3.0.1.1 Import the data into R
After collecting my data, which consisted of a list of institutions, and finding out the distances, I used as-the-crow-flies distance to their city hall as my measure, I loaded the comma separated file or csv into R. You can save CSV files from excel and a lot of other workbook or table formats. You can also just load tables directly into R.
child = read.csv("Combined_Orph_NA_data.csv")3.0.1.2 Exploratory data analysis
I wanted to just look at the data together and see what the relationship to time was so I did a basic scatter plot
plot(Distance_KM ~ Year,
data = child)
It doesn’t look like a particularly strong trend but I can test this by fitting a linear regression model to see what is going on with my data using:
child.lm = lm(Distance_KM ~ Year,
data = child)
summary(child.lm)##
## Call:
## lm(formula = Distance_KM ~ Year, data = child)
##
## Residuals:
## Min 1Q Median 3Q Max
## -54.39 -39.15 -32.77 -10.56 580.95
##
## Coefficients:
## Estimate Std. Error t value Pr(>|t|)
## (Intercept) -556.8124 1021.2532 -0.545 0.588
## Year 0.3148 0.5382 0.585 0.561
##
## Residual standard error: 98.38 on 60 degrees of freedom
## Multiple R-squared: 0.005668, Adjusted R-squared: -0.0109
## F-statistic: 0.342 on 1 and 60 DF, p-value: 0.5609This creates a linear regression of the dependent variable, distance in kilometers, to the independent variable time, as stated in years, and provides me with the coefficients for the intercept, which is listed under the Estimate and (intercept), and slope, which is the estimate under the year, as well as the R-squared values. R squared is a metric that allows us to understand how well the linear regression model explains our data. The call for linear model lm() includes two types of R squared, multiple and adjusted. It looks like for this case the multiple R-squared, or just R-squared, is .005 which means that only about half a percent of the data is predicted by our model. The adjusted R-squared includes the number of points used to create the model. Essentially it examines how meaningful the R is based on the n of your sample. This is so you can compare the strength of different models with different samples used to calculate them. It can go up or down depending on the sample. In this case, the adjusted-R squared does not improve when we adjust for the size of the sample. Lastly, the p-value, which is the liklihood that this is random, is nowhere near significant. So the combination of the p-value and my rather unhelpful R-squared values suggests there’s limited explanatory value in a linear regression for this sample combined sample.
3.0.1.3 Residuals
While I’m here I’ll also plot the residuals for the data set overall to see if there are any trends with those, which may alter my choice in data set or the methods I should apply to it.

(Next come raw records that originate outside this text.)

(** An error, or the state, the permission, the attributes and the number of blocks needed at the end. *)
Definition CheckMemoryState_it (it : list KMemoryBlock) (last_addr : Z) : outcome (Z + Z * Z * Z * Z) :=
  match it with
  | [] => Undef
  | b :: rest =>
      let first := GetMemoryInfo b in
      r ← check_loop last_addr first first rest;
      match r with
      | inl r => mret (inl r)
      | inr info =>
          let blocks_for_end_align := if negb (u64 (AlignDown 64 last_addr PageSize + PageSize) =? Info_GetEndAddress info) then 1 else 0 in
          mret (inr (i_state first, i_permission first, i_attribute first .& notu 8 ignore_attr, blocks_for_end_align))
      end
  end.

Definition CheckMemoryState (t : list KMemoryBlock) (addr size : Z) : outcome (Z + Z * Z * Z * Z) :=
  let last_addr := u64 (u64 (addr + size) - 1) in
  let it := drop (FindIterator t addr) t in
  r ← CheckMemoryState_it it last_addr;
  match r, it with
  | inr (st, pm, at_, blocks), b :: _ => mret (inr (st, pm, at_, if negb (AlignDown 64 addr PageSize =? GetAddress b) then blocks + 1 else blocks))
  | _, _ => mret r
  end.
End Check.

(** ** Queries *)

(** [out_page->flags] is always 0. *)
Definition QueryInfoImpl (t : KPageTableBase) (address : Z) : Z + KMemoryInfo :=
  match FindBlock (m_memory_block_tree (m_memory_block_manager t)) address with
  | None => inl ResultInvalidCurrentMemory
  | Some b => inr (GetMemoryInfo b)
  end.

Definition QueryInfo (t : KPageTableBase) (addr : Z) : Z + KMemoryInfo :=
  if negb (ContainsRange t addr 1) then
    inr (mkMemoryInfo (m_address_space_end t) (u64 (0 - m_address_space_end t)) (MemoryState.svc_value MemoryState.Inaccessible) 0 0 0 0 0
           MemoryPermission.None_ MemoryAttribute.None_ MemoryPermission.None_ DisableMerge.None_)
  else QueryInfoImpl t addr.

Fixpoint sum_sizes (state : Z) (rest : list KMemoryBlock) (total_size : Z) : Z :=
  match rest with
  | [] => total_size
  | b :: rest' => let info := GetMemoryInfo b in sum_sizes state rest' (if i_state info =? state then u64 (total_size + Info_GetSize info) else total_size)
  end.
Definition GetSize (t : KPageTableBase) (state : Z) : Z :=
  let tree := m_memory_block_tree (m_memory_block_manager t) in
  sum_sizes state (drop (FindIterator tree (m_address_space_start t)) tree) 0.

Definition GetCodeSize (t : KPageTableBase) : Z := GetSize t (MemoryState.state_value MemoryState.KCode).
Definition GetCodeDataSize (t : KPageTableBase) : Z := GetSize t (MemoryState.state_value MemoryState.KCodeData).
Definition GetAliasCodeSize (t : KPageTableBase) : Z := GetSize t (MemoryState.state_value MemoryState.KAliasCode).
Definition GetAliasCodeDataSize (t : KPageTableBase) : Z := GetSize t (MemoryState.state_value MemoryState.KAliasCodeData).

(** ** Finding a free area *)

Section FreeArea.
Context (t : KPageTableBase) (region_start region_num_pages num_pages alignment offset guard_pages : Z).

(** The first [n] of the eight tries; 0 when none of them found a place.  A query that fails leaves the information unset. *)
Fixpoint random_tries (n : nat) (words : list Z) : outcome (Z * list Z) :=
  match n with
  | 0%nat => mret (0, words)
  | S n' =>
      last ← udiv (u64 (u64 (u64 (region_num_pages - num_pages) - guard_pages) * PageSize)) alignment;
      rw ← GenerateRandomRange 0 last words;
      let '(rnd, words) := rw in
      let random_offset := u64 (rnd * alignment) in
      let candidate := u64 (AlignDown 64 (u64 (region_start + random_offset)) alignment + offset) in
      let after := u64 (u64 (candidate + u64 (u64 (num_pages + guard_pages) * PageSize)) - 1) in
      match QueryInfoImpl t candidate with
      | inl _ => Undef
      | inr info =>
          if negb (i_state info =? MemoryState.state_value MemoryState.KFree) then random_tries n' words
          else if negb (region_start <=? candidate) then random_tries n' words
          else if negb (u64 (Info_GetAddress info + u64 (guard_pages * PageSize)) <=? candidate) then random_tries n' words
          else if negb (after <=? Info_GetLastAddress info) then random_tries n' words
          else if negb (after <=? u64 (u64 (region_start + u64 (region_num_pages * PageSize)) - 1)) then random_tries n' words
          else mret (candidate, words)
      end
  end.

(** The words are the numbers the random generator answers. *)
Definition FindFreeArea (words : list Z) : outcome (Z * list Z) :=
  if num_pages <=? region_num_pages then
    '(address, words) ←
      (if m_enable_aslr t then
         '(address, words) ← random_tries 8 words;
         if address =? 0 then
           '(offset_pages, words) ← GenerateRandomRange 0 (u64 (u64 (region_num_pages - num_pages) - guard_pages)) words;
           address ← KMemoryBlockManager.FindFreeArea (m_memory_block_manager t) (u64 (region_start + u64 (offset_pages * PageSize)))
                       (u64 (region_num_pages - offset_pages)) num_pages alignment offset guard_pages;
           mret (address, words)
         else mret (address, words)
       else mret (0, words));
    if address =? 0 then
      address ← KMemoryBlockManager.FindFreeArea (m_memory_block_manager t) region_start region_num_pages num_pages alignment offset guard_pages;
      mret (address, words)
    else mret (address, words)
  else mret (0, words).
End FreeArea.

(** ** What the checks decide *)

(** Every address of a range has properties that satisfy [P]. *)
Definition all_pages (P : PageProps -> Prop) (t : list KMemoryBlock) (lo hi : Z) : Prop :=
  forall a, lo <= a < hi -> exists q, page_props t a = Some q /\ P q.

(** 1 for an address at which a block would have to be split. *)
Definition lacking (t : list KMemoryBlock) (a : Z) : Z := if border t a then 0 else 1.
(** The loop runs from [vaddr] as long as it is below [vaddr + size]. *)
Definition ProtectRegion (vaddr size perms : Z) (t : PageTable) (h : H) : outcome H :=
  ASSERT (size .& YUZU_PAGEMASK =? 0);;
  ASSERT (vaddr .& YUZU_PAGEMASK =? 0);;
  if fastmem_arena h then protect_loop (Z.to_nat ((Z.max 0 (u64 (vaddr + size) - vaddr) + YUZU_PAGEMASK) / YUZU_PAGESIZE)) vaddr 0 0 perms t h else mret h.
End Memory.

(** ** k_page_table_base.cpp *)

Module OperationType.
Definition Map : Z := 0.
Definition MapGroup : Z := 1.
Definition MapFirstGroup : Z := 2.
Definition Unmap : Z := 3.
Definition ChangePermissions : Z := 4.
Definition ChangePermissionsAndRefresh : Z := 5.
Definition ChangePermissionsAndRefreshAndFlush : Z := 6.
Definition Separate : Z := 7.
Definition MapFirstGroupPhysical : Z := 65000.
Definition UnmapPhysical : Z := 65001.
End OperationType.

(** The permissions of host memory, of a build without native code execution. *)
Module HostPermission.
Definition Read : Z := 1 .<< 0.
Definition Write : Z := 1 .<< 1.
End HostPermission.

Definition ConvertToMemoryPermission (perm : Z) : Z :=
  let perms := if negb (perm .& MemoryPermission.UserRead =? 0) then HostPermission.Read else 0 in
  if negb (perm .& MemoryPermission.UserWrite =? 0) then perms .| HostPermission.Write else perms.

(** [IsHeapPhysicalAddress] is the test of the memory layout; that its cached form is exact is a theorem of its file. *)
Section Groups.
Context (IsHeapPhysicalAddress : Z -> bool) {M : Type} `{!BlockInfoSource M}.
Notation group := (KPageGroup M).

(** The loops answer the code of the early return, or success with the variables behind the loop. *)
Fixpoint make_loop (fuel : nat) (t : PageTable) (context : TraversalContext) (cur_addr cur_size tot_size size : Z) (pg : group) :
    outcome (Z * (Z * Z * Z) * group) :=
  if negb (tot_size <? size) then mret (ResultSuccess, (cur_addr, cur_size, tot_size), pg)
  else
    match fuel with
    | 0%nat => Undef
    | S fuel' =>
        let '(ok, next_entry, context) := ContinueTraversal t context in
        if negb ok then mret (ResultInvalidCurrentMemory, (cur_addr, cur_size, tot_size), pg)
        else if negb (phys_addr next_entry =? u64 (cur_addr + cur_size)) then
          let cur_pages := cur_size / PageSize in
          if negb (IsHeapPhysicalAddress cur_addr) then mret (ResultInvalidCurrentMemory, (cur_addr, cur_size, tot_size), pg)
          else
            '(r, pg) ← AddBlock cur_addr cur_pages pg;
            if IsError r then mret (r, (cur_addr, cur_size, tot_size), pg)
            else make_loop fuel' t context (phys_addr next_entry) (block_size next_entry) (u64 (tot_size + block_size next_entry)) size pg
        else make_loop fuel' t context cur_addr (u64 (cur_size + block_size next_entry)) (u64 (tot_size + block_size next_entry)) size pg
    end.

(** What is left of the first page of a traversal. *)
Definition first_size (e : TraversalEntry) : Z := u64 (block_size e - (phys_addr e .& u64 (block_size e - 1))).

(** Adding the last block, behind the loop. *)
Definition make_last (size : Z) (v : Z * (Z * Z * Z) * group) : outcome (Z * group) :=
  let '(r, (cur_addr, cur_size, tot_size), pg) := v in
  if IsError r then mret (r, pg)
  else
    let cur_size := if size <? tot_size then u64 (cur_size - (tot_size - size)) else cur_size in
    let cur_pages := cur_size / PageSize in
    if negb (IsHeapPhysicalAddress cur_addr) then mret (ResultInvalidCurrentMemory, pg)
    else
      '(r, pg) ← AddBlock cur_addr cur_pages pg;
      mret (r, pg).

Definition MakePageGroup (t : PageTable) (pg : group) (address num_pages : Z) : outcome (Z * group) :=
  let size := u64 (num_pages * PageSize) in
  if negb (empty pg) then mret (ResultInvalidCurrentMemory, pg)
  else
    b ← BeginTraversal t address;
    let '(ok, next_entry, context) := b in
    if negb ok then mret (ResultInvalidCurrentMemory, pg)
    else
      let cur_size := first_size next_entry in
      v ← make_loop (Z.to_nat num_pages) t context (phys_addr next_entry) cur_size cur_size size pg;
      make_last size v.

(** [UpdateCurrentIterator]: the rest of the group from the current block on, with what is left of this block. *)
Definition UpdateCurrentIterator (it : list KBlockInfo) (cur_block_address cur_block_pages : Z) : option (list KBlockInfo * Z * Z) :=
  if cur_block_pages =? 0 then
    match it with
    | _ :: b :: it' => Some (b :: it', Info_GetAddress b, Info_GetNumPages b)
    | _ => None
    end
  else Some (it, cur_block_address, cur_block_pages).

Fixpoint valid_loop (fuel : nat) (t : PageTable) (context : TraversalContext) (cur_addr cur_size tot_size size : Z)
    (it : list KBlockInfo) (cur_block_address cur_block_pages : Z) : outcome (option (Z * Z * Z * list KBlockInfo * Z * Z)) :=
  if negb (tot_size <? size) then mret (Some (cur_addr, cur_size, tot_size, it, cur_block_address, cur_block_pages))
  else
    match fuel with
    | 0%nat => Undef
    | S fuel' =>
        let '(ok, next_entry, context) := ContinueTraversal t context in
        if negb ok then mret None
        else if negb (phys_addr next_entry =? u64 (cur_addr + cur_size)) then
          let cur_pages := cur_size / PageSize in
          if negb (IsHeapPhysicalAddress cur_addr) then mret None
          else
            match UpdateCurrentIterator it cur_block_address cur_block_pages with
            | None => mret None
            | Some (it, cur_block_address, cur_block_pages) =>
                if negb (cur_block_address =? cur_addr) || (cur_block_pages <? cur_pages) then mret None
                else valid_loop fuel' t context (phys_addr next_entry) (block_size next_entry) (u64 (tot_size + block_size next_entry)) size
                       it (u64 (cur_block_address + cur_size)) (u64 (cur_block_pages - cur_pages))
            end
        else valid_loop fuel' t context cur_addr (u64 (cur_size + block_size next_entry)) (u64 (tot_size + block_size next_entry)) size
               it cur_block_address cur_block_pages
    end.

(** Comparing the last block, behind the loop. *)
Definition valid_last (size : Z) (v : option (Z * Z * Z * list KBlockInfo * Z * Z)) : outcome bool :=
  match v with
  | None => mret false
  | Some (cur_addr, cur_size, tot_size, it, cur_block_address, cur_block_pages) =>
      let cur_size := if size <? tot_size then u64 (cur_size - (tot_size - size)) else cur_size in
      if negb (IsHeapPhysicalAddress cur_addr) then mret false
      else
        match UpdateCurrentIterator it cur_block_address cur_block_pages with
        | None => mret false
        | Some (_, cur_block_address, cur_block_pages) => mret ((cur_block_address =? cur_addr) && (cur_block_pages =? cur_size / PageSize))
        end
  end.

Definition IsValidPageGroup (t : PageTable) (pg : group) (address num_pages : Z) : outcome bool :=
  let size := u64 (num_pages * PageSize) in
  match g_blocks pg with
  | [] => mret false
  | first :: _ =>
      b ← BeginTraversal t address;
      let '(ok, next_entry, context) := b in
      if negb ok then mret false
      else
        let cur_size := first_size next_entry in
        v ← valid_loop (Z.to_nat num_pages) t context (phys_addr next_entry) cur_size cur_size size (g_blocks pg) (Info_GetAddress first) (Info_GetNumPages first);
        valid_last size v
  end.
End Groups.

(** ** Which pages a table maps *)

Definition mapped (t : PageTable) (page : Z) : option Z :=
  if (0 <=? page) && (page <? entries_size t) && negb (addr (entry t page) =? 0) then Some (u64 (addr (entry t page) + page * 4096)) else None.

Definition entry_ok (page a : Z) : Prop := a <> 0 -> in_u 64 a /\ (4096 | a) /\ 0 < u64 (a + page * 4096) /\ u64 (a + page * 4096) + 4096 < 2 ^ 44.

Record table_wf (t : PageTable) : Prop := {
  tw_page : page_size t = 4096;
  tw_size : 0 <= entries_size t <= 2 ^ 39;
  tw_entry : forall page, 0 <= page < entries_size t -> entry_ok page (addr (entry t page))
}.

Lemma mapped_ok t page x : table_wf t -> mapped t page = Some x -> 0 <= page < entries_size t /\ 0 < x /\ (4096 | x) /\ x + 4096 < 2 ^ 44.
Proof.
  intros W. unfold mapped. destruct (Z.leb_spec 0 page), (Z.ltb_spec page (entries_size t)), (Z.eqb_spec (addr (entry t page)) 0); cbn [andb negb]; try done.
  intros [= <-]. destruct (tw_entry t W page ltac:(lia) ltac:(done)) as (? & Hd & ? & ?). split_and!; try done.
  unfold u64, wrapu. rewrite Z.mod_eq by lia. apply Z.divide_sub_r; [apply Z.divide_add_r; [done|by exists page]|].
  apply Z.divide_mul_l. by exists (2 ^ 52).
Qed.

child.res = resid(child.lm)
plot(child$Year, child.res)
abline(h = 0, col = "red")
summary(lm(child.res~child$Year))##
## Call:
## lm(formula = child.res ~ child$Year)
##
## Residuals:
## Min 1Q Median 3Q Max
## -54.39 -39.15 -32.77 -10.56 580.95
##
## Coefficients:
## Estimate Std. Error t value Pr(>|t|)
## (Intercept) -4.299e-13 1.021e+03 0 1
## child$Year 2.332e-16 5.382e-01 0 1
##
## Residual standard error: 98.38 on 60 degrees of freedom
## Multiple R-squared: 2.221e-32, Adjusted R-squared: -0.01667
## F-statistic: 1.332e-30 on 1 and 60 DF, p-value: 1Looking at the plot it doesn’t appear that there is any trend in the residuals and further more it has a p-value of 1 suggesting it is completely random. Which is what we want. If there were at trend in the residuals we might be looking at much more complicated data set and other statistical analysis of the data.
3.0.1.4 Subsetting the data
However, as I noted earlier that I included two different types of children’s institution, so maybe each have different trends. To examine them separately I can use subset
NAB = subset(child,
Instit_Type == "NAB")
EAO = subset(child,
Instit_Type == "O")So now I can look at them separately, plotting distance per year for each institution
plot(NAB$Distance_KM ~ NAB$Year,
main = "Distance from urban area vs. year for Native American boarding schools")
abline(lm(NAB$Distance_KM~NAB$Year),
col = "red")
plot(EAO$Distance_KM~EAO$Year,
main = "Distance from urban area vs. year for Orphanages")
abline(lm(EAO$Distance_KM~EAO$Year),
col = "red")
This view looks like there may be some increasing trends but there are some significant outliers. Looking at the R-squared for those trend lines
summary(lm(NAB$Distance_KM ~ NAB$Year))##
## Call:
## lm(formula = NAB$Distance_KM ~ NAB$Year)
##
## Residuals:
## Min 1Q Median 3Q Max
## -125.35 -61.93 -50.54 7.54 521.78
##
## Coefficients:
## Estimate Std. Error t value Pr(>|t|)
## (Intercept) -1922.736 2248.163 -0.855 0.399
## NAB$Year 1.052 1.186 0.887 0.382
##
## Residual standard error: 130.8 on 29 degrees of freedom
## Multiple R-squared: 0.02641, Adjusted R-squared: -0.007167
## F-statistic: 0.7865 on 1 and 29 DF, p-value: 0.3825summary(lm(EAO$Distance_KM ~ EAO$Year))##
## Call:
## lm(formula = EAO$Distance_KM ~ EAO$Year)
##
## Residuals:
## Min 1Q Median 3Q Max
## -11.499 -8.345 -5.816 -3.257 112.002
##
## Coefficients:
## Estimate Std. Error t value Pr(>|t|)
## (Intercept) -163.22363 310.73304 -0.525 0.603
## EAO$Year 0.09112 0.16357 0.557 0.582
##
## Residual standard error: 23.67 on 29 degrees of freedom
## Multiple R-squared: 0.01059, Adjusted R-squared: -0.02353
## F-statistic: 0.3103 on 1 and 29 DF, p-value: 0.58183.0.1.5 Removing outliers
The r-squared values are still really low and my p-values are not significant. So it might be useful to remove the outliers. However, it doesn’t look like they have outliers at the same distance so for the orphanages I’m only going to look at ones that were less than 50 km, which removes two of my locations, while for Native American boarding schools I looked at ones that were less than 100 km.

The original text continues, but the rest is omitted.